Photocatalytic Degradation of Organic Pollutants using Metal Oxide Nanoparticles

Abstract

The increasing contamination of water bodies with persistent organic pollutants has intensified interest in sustainable remediation techniques. Photocatalysis—leveraging metal oxide nanoparticles activated by light—offers a promising pathway to degrade dyes, pharmaceuticals, and industrial organics efficiently. This study explores the design, synthesis, and photocatalytic performance of several metal oxide nanoparticles—such as ZnO, SnO₂ (in rGO-SnO₂ composites), and ZnO/NiFe₂O₄—for organic pollutant degradation under UV and natural sunlight. ZnO/NiFe₂O₄ nanocomposite, synthesized via solid-state calcination of green-synthesized ZnO and NiFe₂O₄ at 850 °C for 10 h, demonstrated high degradation efficacy against methylene blue under UV light, primarily driven by hydroxyl radicals and photogenerated holes arXiv. The rGO-SnO₂ nanocomposite produced via solution mixing showed remarkable photodegradation (~94–95%) of methylene blue within 15 minutes under UV and natural sunlight arXiv.
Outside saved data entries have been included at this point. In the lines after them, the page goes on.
(* ===== verification/_CoqProject ===== *)
-Q . S2P
Prelude.v
Memslot.v
QxlAbi.v
QxlLogic.v
QxlChunks.v
QxlImage.v
QxlGeom.v
QxlDraw.v
QxlCmds.v
QxlLayout.v
QxlThms.v
CharDevice.v
CharDeviceThms.v
CharDeviceSend.v
StreamDevice.v
StreamDeviceThms.v
Dispatcher.v
DispatcherThms.v
ChannelClient.v
ChannelClientOk.v
ChannelClientOps.v
ChannelClientRecv.v
ChannelClientAck.v
ChannelClientDemo.v
ChannelClientThms.v
ChannelClientErr.v
AgentFilter.v
WebSocket.v
WebSocketRef.v
WebSocketOk.v
WebSocketRead.v
WebSocketThms.v
CacheIndex.v
ClientCache.v
PixmapCache.v
PixmapCacheThms.v
ImageCache.v
(* ===== verification/Prelude.v ===== *)
(** * Verification of the SPICE server

    This library models the parts of the server (directory [server] of the
    sources) that take untrusted input or coordinate threads and connections,
    and proves what makes them correct.

    ** The program and its parts

    A virtual machine shows its guest display, input and devices to remote
    clients.  The guest's QXL driver puts commands with guest addresses into
    shared memory; [memslot.c] translates the addresses and
    [red-parse-qxl.cpp] copies the commands into host objects.  Guest agents
    write to character devices ([char-device.cpp]), one of which carries a
    video stream ([red-stream-device.cpp]).  Every connection of a client is a
    channel client ([red-channel-client.cpp]) with a pipe of messages, an
    acknowledgement window and latency and connectivity monitors.  The worker
    thread of a display is driven through a dispatcher ([dispatcher.cpp]).
    Browsers connect through WebSocket frames ([websocket.c]), and messages
    between client and guest agent pass a filter ([agent-msg-filter.c]).  The
    server keeps track of what clients cache ([cache-item.tmpl.cpp],
    [pixmap-cache.cpp]) and caches decoded images itself ([image-cache.cpp]).

    ** Files

    - [Prelude]: machine integers ([u8] ... [s64] write out every wrap-around),
      the monad [M] of functions with state, aborts and undefined behaviour,
      its weakest preconditions [wp] and invariants [keeps], little-endian
      bytes, tactics.
    - [Memslot]: the slot table, address validation and translation.
    - [QxlAbi] (the layout of guest structures as a class of offsets),
      [QxlLogic] (guest memory that changes between reads, a heap of live
      blocks), [QxlChunks], [QxlImage], [QxlGeom], [QxlDraw], [QxlCmds] (the
      functions of [red-parse-qxl.cpp], bottom up), [QxlLayout] (a concrete
      layout and guest for the examples), [QxlThms] (their properties).
    - [CharDevice], [CharDeviceThms], [CharDeviceSend]: flow control by tokens,
      the write queue, reads, migration.
    - [StreamDevice], [StreamDeviceThms]: the message parser of the streaming
      device against a reference parser.
    - [Dispatcher], [DispatcherThms]: threads that exchange messages over a
      socket pair, as a transition system.
    - [ChannelClient] (the whole of [red-channel-client.cpp]; the channel's
      [send_item] and [handle_message], the parser, the socket and the clock
      are parameters), [ChannelClientOk] (the laws of the parameters, the
      invariant, Hoare triples, sending), [ChannelClientOps] (the other
      operations), [ChannelClientRecv] (receiving), [ChannelClientAck] (the
      window), [ChannelClientDemo] (an instance), [ChannelClientThms],
      [ChannelClientErr] (failures that are proved).
    - [AgentFilter]: the filter on messages of the guest agent
      ([agent-msg-filter.c]).
    - [WebSocket] ([websocket.c]), [WebSocketRef] (a decoder of RFC 6455 that
      takes one byte at a time), [WebSocketOk] (the laws of the raw stream and
      the sending side), [WebSocketRead] (the receiving side),
      [WebSocketThms].
    - [CacheIndex] (a hash table with a ring in the order of use),
      [ClientCache] (the caches of palettes and cursors,
      [cache-item.tmpl.cpp]), [PixmapCache] and [PixmapCacheThms]
      ([pixmap-cache.cpp] and its users in [dcc.cpp] and [dcc-send.cpp]),
      [ImageCache] ([image-cache.cpp]).

    ** How code becomes definitions

    A function of the source is a definition of the same name; one that
    changes state is a value of [M S A].  [spice_assert] and [spice_error]
    are [Abort], C undefined behaviour is [Ub], an early return is a branch.
    Records hold the fields of the C structures.  Code outside the sources
    (the protocol headers, the virtual machine's callbacks, sockets, clocks)
    is a class of operations ([QxlAbi], [CharDeviceImpl], [StreamProto],
    [StreamEnv], ...) whose documented laws are a second class, instantiated by
    the examples.

    Loops that are not structural take fuel and end in [Ub UbFuel] without it;
    the theorems that exclude [Ub] show how much is enough: the chunks limit
    of the QXL parser, one more than the bytes the port holds for the streaming
    device, the tokens and waiting messages for a character device.  A channel
    client that may be interrupted [i] times sends with more than
    [(i + 1) * 2 * (max_body + 256) + i] turns and reads with more than
    [(i + 1) * (length avail + 1) + 2]; a WebSocket read takes at most two
    turns per waiting byte and one more.

    ** What the theorems show

    - Memory slots: a translated address is inside its slot with all its
      bytes; registered slots translate, deleted ones do not.
    - QXL parser: for every content of guest memory, changing during the
      parse, commands are parsed within the buffers, every block is freed
      exactly once, chunk chains end, sizes agree; where this fails (an
      uninitialised use and two races) the failure is proved.
    - Character devices: tokens are conserved whatever the callbacks do;
      bytes reach the device in order; migration restores bytes and tokens;
      messages keep their order, unless a callback re-enters.
    - Streaming device: the parser implements its specification for every cut
      of the bytes into reads.
    - Dispatcher: messages arrive whole, in order, synchronously when asked,
      and the threads do not deadlock.
    - Channel clients: the invariant holds after any run, the wire holds whole
      messages in order, the messages of the client are handed on in order for
      every cut of the bytes, the window is bounded, the connectivity timer
      disconnects exactly the silent; four failures are proved.
    - Agent filter: all chunks of a message get the verdict of the first.
    - WebSocket: reads and writes in any order agree with the reference
      decoder in both directions, headers round trip, the handshake is safe; a
      header that [websocket_writev] sends in part corrupts the stream.
    - Caches: the palette and cursor caches are equivalent to a plain list in
      the order of use; display channels that share the pixmap cache never
      drop what a message in flight needs; the image cache keeps exact
      reference counts.

    ** Not modelled

    The rest of rendering and encoding ([display-channel.cpp], [dcc*.cpp],
    [image-encoders.cpp], the video encoders), sound, USB redirection, the
    connection set-up and option parsing of [reds.cpp], statistics and
    replay, and everything under [tests] and [tools]: their core is pixel
    processing, calls of codec and TLS libraries, or input and output.  The
    marshallers and parsers generated from [spice.proto] and the
    [spice-common] submodule are not part of the sources. *)

From stdpp Require Import base list numbers tactics option.
From Stdlib Require Import ZArith Lia.

Open Scope Z_scope.

(** ** Machine integers

    A C integer of width [w] is a [Z]; every place where the source stores a
    wider value into a narrower variable, or lets unsigned arithmetic wrap, is
    written with one of these functions. *)

Definition uwrap (w z : Z) : Z := z mod 2 ^ w.
Definition u8 (z : Z) : Z := uwrap 8 z.
Definition u16 (z : Z) : Z := uwrap 16 z.
Definition u32 (z : Z) : Z := uwrap 32 z.
Definition u64 (z : Z) : Z := uwrap 64 z.

(** Conversion to a signed type of width [w] (two's complement). *)
Definition swrap (w z : Z) : Z :=
  let u := uwrap w z in if u <? 2 ^ (w - 1) then u else u - 2 ^ w.
Definition s32 (z : Z) : Z := swrap 32 z.
Definition s64 (z : Z) : Z := swrap 64 z.

Definition in_u (w z : Z) : Prop := 0 <= z < 2 ^ w.

Lemma uwrap_range w z : 0 <= w -> in_u w (uwrap w z).
Proof. intros; unfold in_u, uwrap; apply Z.mod_pos_bound, Z.pow_pos_nonneg; lia. Qed.

Lemma uwrap_id w z : in_u w z -> uwrap w z = z.
Proof. intros; unfold uwrap; now apply Z.mod_small. Qed.

Lemma u8_range z : 0 <= u8 z < 256.
Proof. apply (uwrap_range 8); lia. Qed.
Lemma u16_range z : 0 <= u16 z < 65536.
Proof. apply (uwrap_range 16); lia. Qed.
Lemma u32_range z : 0 <= u32 z < 4294967296.
Proof. apply (uwrap_range 32); lia. Qed.
Lemma u64_range z : 0 <= u64 z < 18446744073709551616.
Proof. apply (uwrap_range 64); lia. Qed.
Additional research from the literature reveals broad applicability of metal oxide-based nanoparticles—particularly ZnO, TiO₂, CuO, Co₃O₄, and spinel ferrites—for pollutant remediation, benefiting from their tunable morphology, bandgap, high surface area, and green synthesis feasibility Overall, these metal oxide nanoparticles deliver high degradation efficiencies, rapid kinetics, and, in some cases, magnetic recoverability—highlighting their potential for real-world water treatment. Future directions include exploring doping, composite formation, visible-light activation, robust reusability, and scalable green synthesis strategies.